Find the line with "(removeElement c back)" in the entries below, then reproduce it and every line after it down to and including the line with "Definition flush_key (acc", exactly.

-- Provided records --
......

(* ===== verification/Cache.v ===== *)
(** * The response cache (internal/cache/cache.go)

    A byte-bounded LRU with per-entry lifetimes and a flush per tenant. The
    recency list is [c_order], front first; an element of the list is its item,
    and the items of a reachable cache have different keys, so a pointer to an
    element is modelled by the item it holds. A nil cache is [None]. *)

From S2P Require Import Prelude GoStrings GoTime StoreTypes Keys Json.
From Stdlib Require Import Ascii.

#[local] Open Scope Z_scope.
#[local] Open Scope stdpp_scope.

(** ** Data *)

Record CacheEntry := {
  ce_Body : string;
  ce_Provider : string;
  ce_Model : string
}.

(** [Entry.ServedBy] *)
Definition ce_ServedBy (e : CacheEntry) : string := ce_Provider e +:+ "/" +:+ ce_Model e.

Record item := mkItem {
  it_key : string;
  it_tenant : string;
  it_entry : CacheEntry;
  it_expires : Z;
  it_size : Z
}.

Record Cache := mkCache {
  c_items : gmap string item;
  c_order : list item;
  c_byTenant : gmap string (gset string);
  c_bytes : Z;
  c_maxBytes : Z;
  c_maxEntryBytes : Z
}.

Definition NewCache (maxBytes maxEntryBytes : Z) : Cache := mkCache ∅ [] ∅ 0 maxBytes maxEntryBytes.

(** ** Operations *)

(** The list without the element of that key ([order.Remove]). *)
Definition without (key : string) (l : list item) : list item :=
  List.filter (λ it, negb (bool_decide (it_key it = key))) l.

Definition removeElement (c : Cache) (it : item) : Cache :=
  mkCache (delete (it_key it) (c_items c)) (without (it_key it) (c_order c))
    (match c_byTenant c !! it_tenant it with
     | None => c_byTenant c
     | Some keys =>
         let keys := keys ∖ {[it_key it]} in
         if bool_decide (keys = ∅) then delete (it_tenant it) (c_byTenant c)
         else <[it_tenant it := keys]> (c_byTenant c)
     end)
    (wrap64 (c_bytes c - it_size it)) (c_maxBytes c) (c_maxEntryBytes c).

Definition CGet (c : option Cache) (now : Z) (key : string) : option CacheEntry * option Cache :=
  match c with
  | None => (None, None)
  | Some c =>
      match c_items c !! key with
      | None => (None, Some c)
      | Some it =>
          if negb (Before now (it_expires it)) then (None, Some (removeElement c it))
          else (Some (it_entry it),
                Some (mkCache (c_items c) (it :: without key (c_order c)) (c_byTenant c)
                        (c_bytes c) (c_maxBytes c) (c_maxEntryBytes c)))
      end
  end.

Definition size_of (key : string) (e : CacheEntry) : Z :=
  Z.of_nat (String.length (ce_Body e) + String.length (ce_Provider e)
            + String.length (ce_Model e) + String.length key).

(** The eviction loop: the back of the list goes while the bound is exceeded.
    Each round removes an element, so [length (c_order c)] rounds are enough. *)
Fixpoint evict (fuel : nat) (c : Cache) : Cache :=
  match fuel with
  | O => c
  | S fuel' =>
      if c_maxBytes c <? c_bytes c then
        match last (c_order c) with
        | None => c
        | Some back => evict fuel' (removeElement c back)
        end
      else c
  end.

Definition push_front (c : Cache) (it : item) : Cache :=
  mkCache (<[it_key it := it]> (c_items c)) (it :: c_order c)
    (<[it_tenant it := {[it_key it]} ∪ default ∅ (c_byTenant c !! it_tenant it)]> (c_byTenant c))
    (wrap64 (c_bytes c + it_size it)) (c_maxBytes c) (c_maxEntryBytes c).

Definition CPut (c : option Cache) (now : Z) (tenant key : string) (e : CacheEntry) (ttl : Z) :
    option Cache :=
  match c with
  | None => None
  | Some c =>
      if ttl <=? 0 then Some c
      else
        let size := size_of key e in
        if c_maxEntryBytes c <? size then Some c
        else
          let c := match c_items c !! key with Some it => removeElement c it | None => c end in
          let c := push_front c (mkItem key tenant e (Add now ttl) size) in
          Some (evict (length (c_order c)) c)
  end.

(** The loop of [Flush] over the tenant's keys. *)
Definition flush_key (acc : Cache * Z) (key : string) : Cache * Z :=
  let '(c, n) := acc in
  match c_items c !! key with
  | Some it => (removeElement c it, n + 1)
  | None => (c, n)
  end.

Definition CFlush (c : option Cache) (tenant : string) : Z * option Cache :=
  match c with
  | None => (0, None)
  | Some c =>
      let '(c, n) := foldl flush_key (c, 0) (elements (default ∅ (c_byTenant c !! tenant))) in
      (n, Some c)
  end.

Definition Stats (c : option Cache) : Z * Z :=
  match c with None => (0, 0) | Some c => (Z.of_nat (size (c_items c)), c_bytes c) end.

(** ** Keys *)

Definition volatileFields : list string := ["user"; "metadata"; "stream_options"].

(** [json.Decoder.Decode]: the first document of the input. *)
Class JsonStream `{JsonCodec} := {
  Decode : string → option json;
  Decode_Unmarshal s j : Unmarshal s = Some j → Decode s = Some j
}.

(** A document as decoding into [any] and encoding again leaves it: at every
    level the last occurrence of a key wins and the keys are in order. *)
Fixpoint canon (j : json) : json :=
  match j with
  | JArr l => JArr (canon <$> l)
  | JObj fs => JObj (map_fields (fields_map ((λ f, (f.1, canon f.2)) <$> fs)))
  | _ => j
  end.

Section keys.
Context `{JsonStream} `{Crypto}.

Definition canonicalize (body : string) : option string :=
  match Decode body with
  | Some (JObj fs) =>
      let doc := fields_map ((λ f, (f.1, canon f.2)) <$> fs) in
      Some (Marshal (JObj (map_fields (foldl (λ m f, delete f m) doc volatileFields))))
  | Some JNull => Some (Marshal JNull)
  | _ => None
  end.

Definition key_input (tenantID servedBy canonical : string) : string :=
  tenantID +:+ String zero (servedBy +:+ String zero canonical).

Definition CKey (tenantID servedBy body : string) : option string :=
  canonical ← canonicalize body;
  Some (hex_encode (Sum256 (key_input tenantID servedBy canonical))).

End keys.

(** ** The invariant *)

Definition total (l : list item) : Z := foldr (λ it n, it_size it + n) 0 l.

Record cache_ok (c : Cache) : Prop := {
  co_nodup : NoDup (it_key <$> c_order c);
  co_items k it : c_items c !! k = Some it ↔ it ∈ c_order c ∧ it_key it = k;
  co_tenant t k : k ∈ default ∅ (c_byTenant c !! t) ↔
    ∃ it, it ∈ c_order c ∧ it_key it = k ∧ it_tenant it = t;
  co_nonempty t : c_byTenant c !! t ≠ Some ∅;
  co_sizes : Forall (λ it, 0 ≤ it_size it ≤ c_maxEntryBytes c) (c_order c);
  co_bytes : c_bytes c = total (c_order c);
  co_config : 0 ≤ c_maxBytes c ∧ 0 ≤ c_maxEntryBytes c ∧ c_maxBytes c + c_maxEntryBytes c ≤ maxInt64
}.

(** Within its bound: what every method leaves behind. *)
Definition bounded (c : Cache) : Prop := c_bytes c ≤ c_maxBytes c.

(** ** Lemmas *)

Lemma elem_of_without key l it : it ∈ without key l ↔ it ∈ l ∧ it_key it ≠ key.
Proof.
  unfold without. rewrite elem_of_filter_bool, negb_true_iff, bool_decide_eq_false. done.
Qed.

Lemma without_id key l : key ∉ it_key <$> l → without key l = l.
Proof.
  induction l as [|x l IH]; [done|]. rewrite fmap_cons, not_elem_of_cons. intros [Hx Hl].
  unfold without. simpl. rewrite bool_decide_eq_false_2 by congruence. simpl. f_equal. by apply IH.
Qed.

Lemma NoDup_without key l : NoDup (it_key <$> l) → NoDup (it_key <$> without key l).
Proof.
  intros Hnd. eapply sublist_NoDup; [exact Hnd|]. apply fmap_sublist. clear.
  induction l as [|x l IH]; simpl; [constructor|]. unfold without. simpl.
  destruct (negb _); by constructor.
Qed.

Lemma total_nonneg l M : Forall (λ it, 0 ≤ it_size it ≤ M) l → 0 ≤ total l.
Proof. induction 1 as [|x l Hx HF IH]; simpl; lia. Qed.

Lemma total_app l1 l2 : total (l1 ++ l2) = total l1 + total l2.
Proof. induction l1 as [|x l1 IH]; simpl; [done|]. unfold total in *. simpl. lia. Qed.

......

-- Solution below --
        | Some back => evict fuel' (removeElement c back)
        end
      else c
  end.

Definition push_front (c : Cache) (it : item) : Cache :=
  mkCache (<[it_key it := it]> (c_items c)) (it :: c_order c)
    (<[it_tenant it := {[it_key it]} ∪ default ∅ (c_byTenant c !! it_tenant it)]> (c_byTenant c))
    (wrap64 (c_bytes c + it_size it)) (c_maxBytes c) (c_maxEntryBytes c).

Definition CPut (c : option Cache) (now : Z) (tenant key : string) (e : CacheEntry) (ttl : Z) :
    option Cache :=
  match c with
  | None => None
  | Some c =>
      if ttl <=? 0 then Some c
      else
        let size := size_of key e in
        if c_maxEntryBytes c <? size then Some c
        else
          let c := match c_items c !! key with Some it => removeElement c it | None => c end in
          let c := push_front c (mkItem key tenant e (Add now ttl) size) in
          Some (evict (length (c_order c)) c)
  end.

(** The loop of [Flush] over the tenant's keys. *)
Definition flush_key (acc : Cache * Z) (key : string) : Cache * Z :=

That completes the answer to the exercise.